Task prompt ::
Transcribe the listing below only from the line with "f x = Raise e ->" up to and including the line with "(** ** The verbose report *)".

Entries provided ::
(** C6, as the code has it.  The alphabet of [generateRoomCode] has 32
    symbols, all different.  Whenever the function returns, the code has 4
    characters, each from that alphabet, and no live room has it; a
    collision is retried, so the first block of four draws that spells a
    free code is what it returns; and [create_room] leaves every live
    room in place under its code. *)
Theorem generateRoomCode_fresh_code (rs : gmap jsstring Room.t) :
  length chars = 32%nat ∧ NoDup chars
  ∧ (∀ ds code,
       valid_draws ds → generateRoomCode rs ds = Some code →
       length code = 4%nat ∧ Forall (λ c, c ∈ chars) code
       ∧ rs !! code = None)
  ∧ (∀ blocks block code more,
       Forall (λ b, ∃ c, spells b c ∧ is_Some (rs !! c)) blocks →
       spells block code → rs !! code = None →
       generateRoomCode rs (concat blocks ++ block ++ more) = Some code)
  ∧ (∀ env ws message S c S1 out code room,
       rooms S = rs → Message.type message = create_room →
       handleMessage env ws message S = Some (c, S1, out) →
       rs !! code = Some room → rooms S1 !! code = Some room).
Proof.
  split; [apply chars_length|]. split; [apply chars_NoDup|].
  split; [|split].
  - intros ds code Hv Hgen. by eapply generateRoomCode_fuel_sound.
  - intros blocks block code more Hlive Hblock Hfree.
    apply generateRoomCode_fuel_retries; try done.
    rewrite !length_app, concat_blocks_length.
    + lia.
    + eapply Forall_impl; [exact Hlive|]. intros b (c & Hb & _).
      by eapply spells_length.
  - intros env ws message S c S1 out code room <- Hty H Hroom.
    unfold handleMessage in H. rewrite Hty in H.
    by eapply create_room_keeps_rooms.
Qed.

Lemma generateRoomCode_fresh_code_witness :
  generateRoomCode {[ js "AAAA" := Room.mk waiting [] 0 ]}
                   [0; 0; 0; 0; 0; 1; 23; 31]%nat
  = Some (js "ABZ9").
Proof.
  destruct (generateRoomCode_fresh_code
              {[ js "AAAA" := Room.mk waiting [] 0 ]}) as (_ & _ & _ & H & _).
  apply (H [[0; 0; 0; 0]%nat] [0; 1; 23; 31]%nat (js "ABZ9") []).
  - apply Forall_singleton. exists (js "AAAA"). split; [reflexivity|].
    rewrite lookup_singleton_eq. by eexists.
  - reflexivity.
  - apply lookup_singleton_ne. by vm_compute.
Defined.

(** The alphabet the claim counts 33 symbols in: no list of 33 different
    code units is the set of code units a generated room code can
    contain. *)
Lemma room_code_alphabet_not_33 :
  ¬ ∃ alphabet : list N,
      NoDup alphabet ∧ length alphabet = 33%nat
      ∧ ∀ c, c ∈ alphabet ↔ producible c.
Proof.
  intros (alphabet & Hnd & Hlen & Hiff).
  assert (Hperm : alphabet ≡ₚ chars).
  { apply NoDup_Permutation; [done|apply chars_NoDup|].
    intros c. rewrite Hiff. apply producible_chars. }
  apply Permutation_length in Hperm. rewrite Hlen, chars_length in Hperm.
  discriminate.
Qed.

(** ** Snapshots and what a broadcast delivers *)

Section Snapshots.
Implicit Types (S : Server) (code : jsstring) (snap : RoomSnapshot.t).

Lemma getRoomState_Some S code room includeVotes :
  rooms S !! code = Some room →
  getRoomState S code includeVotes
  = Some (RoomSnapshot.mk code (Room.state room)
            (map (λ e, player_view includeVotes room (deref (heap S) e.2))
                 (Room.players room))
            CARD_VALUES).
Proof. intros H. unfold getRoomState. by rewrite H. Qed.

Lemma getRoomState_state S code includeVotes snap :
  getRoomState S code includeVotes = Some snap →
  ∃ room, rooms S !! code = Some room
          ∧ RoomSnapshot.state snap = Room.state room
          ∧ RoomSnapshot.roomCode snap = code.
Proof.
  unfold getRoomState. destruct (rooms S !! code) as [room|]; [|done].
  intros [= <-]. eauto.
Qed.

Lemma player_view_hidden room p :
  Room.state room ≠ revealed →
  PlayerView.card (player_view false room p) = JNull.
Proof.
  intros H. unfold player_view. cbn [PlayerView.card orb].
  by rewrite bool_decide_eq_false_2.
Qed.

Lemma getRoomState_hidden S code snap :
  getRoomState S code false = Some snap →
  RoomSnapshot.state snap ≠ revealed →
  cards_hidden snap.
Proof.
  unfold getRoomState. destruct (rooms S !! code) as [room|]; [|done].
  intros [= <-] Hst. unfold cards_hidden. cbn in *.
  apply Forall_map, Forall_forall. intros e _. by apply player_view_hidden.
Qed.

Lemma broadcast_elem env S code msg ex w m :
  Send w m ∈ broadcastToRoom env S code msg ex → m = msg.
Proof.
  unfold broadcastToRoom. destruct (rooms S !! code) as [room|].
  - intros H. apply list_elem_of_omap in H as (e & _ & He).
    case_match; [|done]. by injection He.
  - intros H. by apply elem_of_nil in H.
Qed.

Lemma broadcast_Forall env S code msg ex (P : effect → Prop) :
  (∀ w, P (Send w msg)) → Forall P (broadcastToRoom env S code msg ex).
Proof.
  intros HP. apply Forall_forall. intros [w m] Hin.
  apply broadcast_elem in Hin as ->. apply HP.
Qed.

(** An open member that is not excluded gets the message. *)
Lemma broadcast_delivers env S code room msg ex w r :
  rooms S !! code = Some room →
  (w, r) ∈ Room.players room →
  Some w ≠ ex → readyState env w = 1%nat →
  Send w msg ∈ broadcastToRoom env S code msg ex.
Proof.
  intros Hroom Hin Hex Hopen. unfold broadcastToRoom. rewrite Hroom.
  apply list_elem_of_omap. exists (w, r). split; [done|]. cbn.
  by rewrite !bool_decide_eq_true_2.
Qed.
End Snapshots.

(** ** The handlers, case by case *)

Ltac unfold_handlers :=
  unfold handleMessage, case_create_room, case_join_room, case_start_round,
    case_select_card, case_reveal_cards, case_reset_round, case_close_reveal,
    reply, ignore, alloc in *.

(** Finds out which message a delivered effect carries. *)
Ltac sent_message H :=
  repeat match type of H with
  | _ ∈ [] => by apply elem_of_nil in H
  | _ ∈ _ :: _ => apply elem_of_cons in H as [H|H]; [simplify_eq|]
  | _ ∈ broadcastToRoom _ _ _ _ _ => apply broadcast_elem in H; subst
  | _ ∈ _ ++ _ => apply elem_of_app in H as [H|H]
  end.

--

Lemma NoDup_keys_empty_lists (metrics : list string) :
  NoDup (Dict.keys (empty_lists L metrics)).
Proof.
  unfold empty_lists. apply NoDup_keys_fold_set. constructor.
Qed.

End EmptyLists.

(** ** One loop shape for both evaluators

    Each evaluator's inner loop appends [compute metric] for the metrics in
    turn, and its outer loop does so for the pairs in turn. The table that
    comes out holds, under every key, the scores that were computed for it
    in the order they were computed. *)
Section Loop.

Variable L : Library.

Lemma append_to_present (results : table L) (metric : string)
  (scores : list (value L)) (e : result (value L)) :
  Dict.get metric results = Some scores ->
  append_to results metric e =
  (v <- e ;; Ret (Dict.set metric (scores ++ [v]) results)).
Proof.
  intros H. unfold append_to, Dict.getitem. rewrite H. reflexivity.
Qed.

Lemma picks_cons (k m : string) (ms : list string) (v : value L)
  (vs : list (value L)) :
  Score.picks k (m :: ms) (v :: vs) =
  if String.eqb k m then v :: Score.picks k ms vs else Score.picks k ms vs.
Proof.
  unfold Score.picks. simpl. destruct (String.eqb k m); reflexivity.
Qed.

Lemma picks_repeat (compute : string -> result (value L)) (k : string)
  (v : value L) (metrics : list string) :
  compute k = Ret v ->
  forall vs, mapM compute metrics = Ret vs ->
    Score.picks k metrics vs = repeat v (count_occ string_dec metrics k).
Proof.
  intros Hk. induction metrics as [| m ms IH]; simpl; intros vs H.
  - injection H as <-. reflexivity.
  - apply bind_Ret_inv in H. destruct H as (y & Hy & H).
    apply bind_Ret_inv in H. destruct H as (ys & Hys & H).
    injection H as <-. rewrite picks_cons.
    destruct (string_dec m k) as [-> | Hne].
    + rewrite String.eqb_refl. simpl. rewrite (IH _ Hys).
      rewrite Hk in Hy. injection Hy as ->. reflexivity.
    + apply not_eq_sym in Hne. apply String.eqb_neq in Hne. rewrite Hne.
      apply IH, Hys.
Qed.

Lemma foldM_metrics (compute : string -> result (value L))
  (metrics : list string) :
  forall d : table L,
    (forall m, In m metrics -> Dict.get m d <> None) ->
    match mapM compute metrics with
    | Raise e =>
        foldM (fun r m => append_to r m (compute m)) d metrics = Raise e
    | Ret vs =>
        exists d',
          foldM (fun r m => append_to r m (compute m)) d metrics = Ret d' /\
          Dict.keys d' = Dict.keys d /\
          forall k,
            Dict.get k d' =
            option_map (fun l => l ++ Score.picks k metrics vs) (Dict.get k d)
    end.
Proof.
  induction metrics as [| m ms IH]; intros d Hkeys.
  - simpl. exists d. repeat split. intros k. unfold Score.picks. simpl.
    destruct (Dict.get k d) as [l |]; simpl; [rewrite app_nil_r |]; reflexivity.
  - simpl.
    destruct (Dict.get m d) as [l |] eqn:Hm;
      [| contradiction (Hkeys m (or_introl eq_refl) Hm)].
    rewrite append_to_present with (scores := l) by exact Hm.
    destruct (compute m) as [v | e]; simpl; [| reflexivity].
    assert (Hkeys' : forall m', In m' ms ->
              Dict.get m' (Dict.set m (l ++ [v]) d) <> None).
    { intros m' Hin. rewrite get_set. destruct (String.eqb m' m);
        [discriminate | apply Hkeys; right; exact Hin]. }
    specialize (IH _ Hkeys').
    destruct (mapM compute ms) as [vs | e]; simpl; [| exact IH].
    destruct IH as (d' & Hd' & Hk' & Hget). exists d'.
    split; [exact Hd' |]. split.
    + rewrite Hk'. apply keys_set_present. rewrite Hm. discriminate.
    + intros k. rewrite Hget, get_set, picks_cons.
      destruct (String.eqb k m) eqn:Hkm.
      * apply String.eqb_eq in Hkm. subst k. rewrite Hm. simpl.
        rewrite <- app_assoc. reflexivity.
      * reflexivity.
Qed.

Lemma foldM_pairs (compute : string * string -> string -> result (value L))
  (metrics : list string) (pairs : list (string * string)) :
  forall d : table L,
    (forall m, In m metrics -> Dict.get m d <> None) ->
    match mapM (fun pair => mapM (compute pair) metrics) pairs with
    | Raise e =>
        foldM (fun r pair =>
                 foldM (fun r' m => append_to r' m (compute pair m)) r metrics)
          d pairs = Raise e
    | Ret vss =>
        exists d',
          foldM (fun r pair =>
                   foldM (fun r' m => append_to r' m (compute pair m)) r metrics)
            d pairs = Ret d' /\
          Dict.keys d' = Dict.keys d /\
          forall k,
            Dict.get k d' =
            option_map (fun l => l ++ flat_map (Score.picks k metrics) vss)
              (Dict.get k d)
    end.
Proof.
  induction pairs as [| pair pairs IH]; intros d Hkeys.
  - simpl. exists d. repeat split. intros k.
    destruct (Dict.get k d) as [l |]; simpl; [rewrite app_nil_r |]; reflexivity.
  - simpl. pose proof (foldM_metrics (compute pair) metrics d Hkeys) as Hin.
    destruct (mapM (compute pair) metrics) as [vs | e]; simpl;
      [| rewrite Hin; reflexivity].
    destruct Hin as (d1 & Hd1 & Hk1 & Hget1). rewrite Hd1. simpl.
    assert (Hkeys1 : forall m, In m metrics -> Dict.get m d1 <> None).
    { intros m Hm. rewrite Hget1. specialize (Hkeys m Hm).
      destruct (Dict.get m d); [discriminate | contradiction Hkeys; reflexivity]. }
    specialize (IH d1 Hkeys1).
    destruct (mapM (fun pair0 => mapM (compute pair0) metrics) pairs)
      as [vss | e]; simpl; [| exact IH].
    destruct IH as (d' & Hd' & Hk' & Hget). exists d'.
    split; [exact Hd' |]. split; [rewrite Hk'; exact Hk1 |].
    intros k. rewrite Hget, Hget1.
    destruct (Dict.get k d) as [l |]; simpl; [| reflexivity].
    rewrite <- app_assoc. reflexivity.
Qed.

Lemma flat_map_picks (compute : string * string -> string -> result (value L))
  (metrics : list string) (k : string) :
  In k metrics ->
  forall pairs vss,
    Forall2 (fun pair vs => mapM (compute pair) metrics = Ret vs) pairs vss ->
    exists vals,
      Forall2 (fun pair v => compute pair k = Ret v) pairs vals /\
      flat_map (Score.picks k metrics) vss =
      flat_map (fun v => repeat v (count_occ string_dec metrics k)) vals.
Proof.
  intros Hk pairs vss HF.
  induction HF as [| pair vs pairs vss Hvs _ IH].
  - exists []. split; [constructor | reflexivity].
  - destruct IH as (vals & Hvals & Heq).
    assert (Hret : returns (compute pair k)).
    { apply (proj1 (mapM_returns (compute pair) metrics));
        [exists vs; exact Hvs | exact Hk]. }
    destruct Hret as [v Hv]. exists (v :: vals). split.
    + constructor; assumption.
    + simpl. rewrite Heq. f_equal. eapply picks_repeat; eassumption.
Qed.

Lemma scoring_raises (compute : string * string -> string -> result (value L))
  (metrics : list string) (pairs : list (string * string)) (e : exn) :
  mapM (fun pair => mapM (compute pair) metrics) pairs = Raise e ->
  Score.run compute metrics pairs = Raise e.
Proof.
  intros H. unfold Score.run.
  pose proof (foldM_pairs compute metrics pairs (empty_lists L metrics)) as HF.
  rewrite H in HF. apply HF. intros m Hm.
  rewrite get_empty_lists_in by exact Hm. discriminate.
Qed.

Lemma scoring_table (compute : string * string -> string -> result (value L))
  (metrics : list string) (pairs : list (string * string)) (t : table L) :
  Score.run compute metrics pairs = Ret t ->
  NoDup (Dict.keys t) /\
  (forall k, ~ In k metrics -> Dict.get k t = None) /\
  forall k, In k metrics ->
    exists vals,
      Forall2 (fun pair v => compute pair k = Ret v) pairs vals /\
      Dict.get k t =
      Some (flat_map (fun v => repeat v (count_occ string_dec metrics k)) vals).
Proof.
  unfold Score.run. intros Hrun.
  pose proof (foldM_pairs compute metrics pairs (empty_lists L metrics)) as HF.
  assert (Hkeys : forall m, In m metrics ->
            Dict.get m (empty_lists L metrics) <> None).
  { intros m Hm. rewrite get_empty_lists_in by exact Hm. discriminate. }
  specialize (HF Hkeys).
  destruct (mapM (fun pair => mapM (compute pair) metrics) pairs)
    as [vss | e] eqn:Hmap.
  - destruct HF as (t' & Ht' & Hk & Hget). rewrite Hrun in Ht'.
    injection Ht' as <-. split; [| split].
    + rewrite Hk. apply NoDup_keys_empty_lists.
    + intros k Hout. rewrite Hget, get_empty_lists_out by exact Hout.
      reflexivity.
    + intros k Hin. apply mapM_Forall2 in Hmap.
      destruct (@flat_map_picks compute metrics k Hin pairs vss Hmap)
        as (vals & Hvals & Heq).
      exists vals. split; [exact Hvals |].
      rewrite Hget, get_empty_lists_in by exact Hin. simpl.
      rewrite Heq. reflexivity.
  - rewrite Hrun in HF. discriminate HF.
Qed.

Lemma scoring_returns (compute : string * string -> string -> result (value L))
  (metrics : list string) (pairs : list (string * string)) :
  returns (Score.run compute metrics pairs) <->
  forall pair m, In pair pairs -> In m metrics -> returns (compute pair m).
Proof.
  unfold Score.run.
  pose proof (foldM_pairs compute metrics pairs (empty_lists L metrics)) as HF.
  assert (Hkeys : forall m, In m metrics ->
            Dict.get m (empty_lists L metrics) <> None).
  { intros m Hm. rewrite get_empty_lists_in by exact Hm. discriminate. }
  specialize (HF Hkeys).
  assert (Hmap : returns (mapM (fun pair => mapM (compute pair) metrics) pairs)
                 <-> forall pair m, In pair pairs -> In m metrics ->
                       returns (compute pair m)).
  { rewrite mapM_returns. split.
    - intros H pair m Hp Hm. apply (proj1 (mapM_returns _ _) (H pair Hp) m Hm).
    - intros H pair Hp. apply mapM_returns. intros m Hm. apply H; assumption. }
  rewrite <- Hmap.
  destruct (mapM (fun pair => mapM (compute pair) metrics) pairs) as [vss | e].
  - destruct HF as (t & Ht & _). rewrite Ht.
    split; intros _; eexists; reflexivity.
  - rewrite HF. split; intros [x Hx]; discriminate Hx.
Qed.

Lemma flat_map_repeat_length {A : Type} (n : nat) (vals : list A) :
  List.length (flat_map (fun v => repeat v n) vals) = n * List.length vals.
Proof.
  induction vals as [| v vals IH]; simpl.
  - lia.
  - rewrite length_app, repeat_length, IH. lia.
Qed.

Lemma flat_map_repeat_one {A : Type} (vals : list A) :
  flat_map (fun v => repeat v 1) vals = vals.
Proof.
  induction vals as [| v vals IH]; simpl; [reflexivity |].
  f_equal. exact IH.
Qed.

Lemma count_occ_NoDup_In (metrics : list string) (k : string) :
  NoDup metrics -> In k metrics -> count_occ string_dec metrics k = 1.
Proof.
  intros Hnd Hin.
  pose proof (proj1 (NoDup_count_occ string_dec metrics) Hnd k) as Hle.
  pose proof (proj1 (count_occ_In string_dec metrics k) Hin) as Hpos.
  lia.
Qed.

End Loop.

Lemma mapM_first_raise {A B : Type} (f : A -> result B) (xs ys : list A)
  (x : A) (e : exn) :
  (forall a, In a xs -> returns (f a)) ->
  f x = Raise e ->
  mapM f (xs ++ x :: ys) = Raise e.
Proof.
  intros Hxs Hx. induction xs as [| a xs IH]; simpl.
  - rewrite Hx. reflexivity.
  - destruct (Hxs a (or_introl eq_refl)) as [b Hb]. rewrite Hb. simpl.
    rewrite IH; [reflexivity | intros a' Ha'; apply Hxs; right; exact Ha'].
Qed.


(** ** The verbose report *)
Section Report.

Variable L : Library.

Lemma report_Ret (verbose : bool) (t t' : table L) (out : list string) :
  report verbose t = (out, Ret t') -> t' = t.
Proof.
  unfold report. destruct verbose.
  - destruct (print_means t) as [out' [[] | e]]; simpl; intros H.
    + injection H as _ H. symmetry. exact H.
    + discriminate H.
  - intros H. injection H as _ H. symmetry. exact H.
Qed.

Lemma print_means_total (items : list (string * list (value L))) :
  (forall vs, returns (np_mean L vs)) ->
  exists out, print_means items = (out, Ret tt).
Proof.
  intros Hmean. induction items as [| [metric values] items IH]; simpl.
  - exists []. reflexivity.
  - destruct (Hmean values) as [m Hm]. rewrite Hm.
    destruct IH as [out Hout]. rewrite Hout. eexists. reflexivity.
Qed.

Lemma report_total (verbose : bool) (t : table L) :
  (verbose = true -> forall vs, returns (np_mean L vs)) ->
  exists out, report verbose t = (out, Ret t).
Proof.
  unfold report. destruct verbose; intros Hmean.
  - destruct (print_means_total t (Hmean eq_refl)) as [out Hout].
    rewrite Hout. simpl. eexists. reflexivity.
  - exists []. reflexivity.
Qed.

Answer for this exercise ::
  f x = Raise e ->
  mapM f (xs ++ x :: ys) = Raise e.
Proof.
  intros Hxs Hx. induction xs as [| a xs IH]; simpl.
  - rewrite Hx. reflexivity.
  - destruct (Hxs a (or_introl eq_refl)) as [b Hb]. rewrite Hb. simpl.
    rewrite IH; [reflexivity | intros a' Ha'; apply Hxs; right; exact Ha'].
Qed.


(** ** The verbose report *)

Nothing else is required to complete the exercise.